The National Union of Public Workers (NUPW) is pressing for a speedy end to the “exploitation” of Psychiatric Hospital nurses who have not been paid for up to six months, General Secretary of the NUPW Roslyn Smith said tonight.
The top civil servant in the Ministry of Health is said to be looking into the case, Barbados TODAY has been told.
Smith sent the names of the nurses to the Personnel Administration Division which were then placed in the Government’s electronic payroll system, she said.
“But there are other persons that I understand, that it has something to do with the appraisal of the workers in order that the information can be sent on for them to be paid,” she said.
The appraisal is a personnel function within the Psychiatric Hospital which, Smith said, has to be addressed urgently.
“When it comes to workers working six months, nine months and not being paid, it is an area of concern because persons are then expected to be at work, appearing in the appropriate uniform,” she told Barbados TODAY.
“You have [to buy] toiletries and other things that make you fit for work. And you are just going and you still have you mortgage and your rent to pay and no money. I don’t take that lightly. That is like exploitation,” she added.

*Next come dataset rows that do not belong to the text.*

(** * AppImage desktop-entry generator: a shallow embedding

    The repository holds two Python programs with the same core:
    - [generate_once.py], a one-shot scan of [~/AppImages];
    - [monitor.py], a watchdog handler reacting to new bundles.

    Both classify an application by keywords in its name, extract the
    bundle into a scratch directory, score and cache the icons found there
    and write a freedesktop [.desktop] entry.  This file embeds that core
    in Rocq and states the properties of the specification about it.

    Conventions of the embedding.
    - A Python [str] is the Rocq [string] of its UTF-8 bytes.  Searching
      for a substring or a suffix, and cutting at the last dot or separator,
      give the same answers on bytes as on code points.  [str.lower] maps
      the ASCII capitals and the two other code points whose lower case
      holds an ASCII letter (U+0130 and U+212A); every further code point
      keeps its bytes, none of which is an ASCII byte before or after
      lower-casing, so that no comparison with the ASCII keywords and
      extensions of the programs is affected.
    - A [pathlib.Path] is the string it prints as, without a trailing
      separator; [p / q] joins with one separator and drops a component
      [.], as pathlib does.  [Path.name], [Path.suffix] and [Path.stem]
      follow the [rfind]-based definitions of pathlib.
    - Python integers are [Z]; [//] by a positive constant is [Z.div].
      Sizes of files and images, which are never negative, are [N].
    - The operating system is an explicit record of outcomes ([Env]): every
      call that may raise returns either a value or an exception, and the
      same call is answered the same way throughout.  The home directory
      is taken to be known: [Path.home()] returns.
    - The files the programs write, and the log, form the state [World]
      threaded through a state-and-exception monad [M]; the scratch tree
      of an extraction lives in the environment.  The files of the world
      belong to the user who runs the programs: whether one of them can
      be overwritten is read from the permission bits the world holds for
      it. *)

From Stdlib Require Import ZArith Lia Bool List Ascii String DecimalString.
From stdpp Require Import base option list gmap strings fin_maps.
Import ListNotations.

Local Open Scope string_scope.
Local Open Scope Z_scope.

(** ** Python strings *)

Module PyStr.

(** The byte of a given value. *)
Definition byte (n : nat) : ascii := ascii_of_nat n.

(** [str.lower] on one character of the ASCII range; a byte of a longer
    UTF-8 sequence is kept. *)
Definition lower_char (c : ascii) : ascii :=
  let n := N_of_ascii c in
  if ((65 <=? n) && (n <=? 90))%N then ascii_of_N (n + 32) else c.

(** [s.lower()], as far as ASCII bytes go.  Two code points outside ASCII
    have a lower case that holds an ASCII letter: U+0130 (bytes C4 B0)
    becomes [i] followed by U+0307 (bytes CC 87), and U+212A (bytes
    E2 84 AA) becomes [k].  The bytes of any other code point outside
    ASCII are kept: its lower case, like itself, holds no ASCII byte. *)
Fixpoint lower (s : string) : string :=
  match s with
  | EmptyString => EmptyString
  | String c rest =>
      match rest with
      | String d rest' =>
          if Ascii.eqb c (byte 196) && Ascii.eqb d (byte 176)
          then String "i" (String (byte 204) (String (byte 135) (lower rest')))
          else
            match rest' with
            | String f rest'' =>
                if Ascii.eqb c (byte 226) && Ascii.eqb d (byte 132)
                   && Ascii.eqb f (byte 170)
                then String "k" (lower rest'')
                else String (lower_char c) (lower rest)
            | EmptyString => String (lower_char c) (lower rest)
            end
      | EmptyString => String (lower_char c) (lower rest)
      end
  end.

(** [s.startswith(k)] *)
Fixpoint startswith (s k : string) : bool :=
  match k, s with
  | EmptyString, _ => true
  | String _ _, EmptyString => false
  | String a k', String b s' => if Ascii.eqb a b then startswith s' k' else false
  end.

(** [k in s]: [k] occurs in [s] as a substring. *)
Fixpoint contains (k s : string) : bool :=
  startswith s k ||
  match s with
  | EmptyString => false
  | String _ s' => contains k s'
  end.

(** [s.endswith(k)] *)
Fixpoint endswith (s k : string) : bool :=
  String.eqb s k ||
  match s with
  | EmptyString => false
  | String _ s' => endswith s' k
  end.

(** [s.endswith((k1, ..., kn))]: any of a tuple of suffixes. *)
Definition endswith_any (s : string) (ks : list string) : bool :=
  existsb (endswith s) ks.

(** [len(s)] *)
Definition len (s : string) : Z := Z.of_nat (String.length s).

(** [s.rfind(c)] for a one-character needle: the highest index holding
    [c], or [-1]. *)
Fixpoint rfind (s : string) (c : ascii) : Z :=
  match s with
  | EmptyString => -1
  | String a s' =>
      let r := rfind s' c in
      if 0 <=? r then r + 1
      else if Ascii.eqb a c then 0 else -1
  end.

(** [s[:i]] and [s[i:]] for [0 <= i]. *)
Definition slice_to (s : string) (i : Z) : string :=
  String.substring 0 (Z.to_nat i) s.

Definition slice_from (s : string) (i : Z) : string :=
  String.substring (Z.to_nat i) (String.length s - Z.to_nat i) s.

(** [str(n)] for an integer. *)
Definition of_Z (n : Z) : string := NilZero.string_of_int (Z.to_int n).

(** Truthiness of a string: only the empty string is false. *)
Definition truthy (s : string) : bool := negb (String.eqb s "").

End PyStr.

(** ** Exceptions

    The classes the two programs name in an [except] clause, with the
    ancestors Python gives them.  Every class below derives from
    [Exception]; [Exception_] stands for any class not listed. *)

Inductive exc_class :=
  | Exception_
  | OSError
  | FileNotFoundError
  | PermissionError
  | ImportError
  | ModuleNotFoundError
  | SubprocessError
  | TimeoutExpired
  | CalledProcessError.

#[global] Instance exc_class_eq_dec : EqDecision exc_class.
Proof. solve_decision. Defined.

(** The direct base class, [None] for [Exception] itself. *)
Definition base_class (c : exc_class) : option exc_class :=
  match c with
  | Exception_ => None
  | OSError | ImportError | SubprocessError => Some Exception_
  | FileNotFoundError | PermissionError => Some OSError
  | ModuleNotFoundError => Some ImportError
  | TimeoutExpired | CalledProcessError => Some SubprocessError
  end.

The union leader said she will be pushing for the nurses to be paid especially considering that other public sector employees have been given their salaries complete with the Government’s five per cent increase while the psychiatric nurses have not even received their normal monthly pay.
“It is a lopsided affair. So, I am trying to bring balance to the whole thing that those workers be paid their salary. Other persons have received the five per cent and looking towards receiving the back pay . . . so we are trying to have a level playing field,” the NUPW general secretary said.
“You can’t be working that length of time and people [employers] now trying to get you on to the system to be paid because you are prompted. People are paid to do that job and I am quite sure those persons who are given that task and they fail to do it and you had to hold back their salary until that is done, it would be another story. So it is a thing of looking after your brother,” Smith contended.
She expressed concern about the sloth with which administrative personnel logged the unpaid nurses into the payroll system so they could be paid.
“You getting paid and you know that their destiny is in your hands to be paid and you are not making an effort to have it done. That is fundamentally wrong,” she said.
The Barbados Nurses Association said it was also looking into the case of the unpaid caregivers.
“We will be investigating the matter,” said president Joannah Waterman.
The director of the Psychiatric Hospital David Leacock told Barbados TODAY the matter was being addressed by the permanent secretary in the Ministry of Health.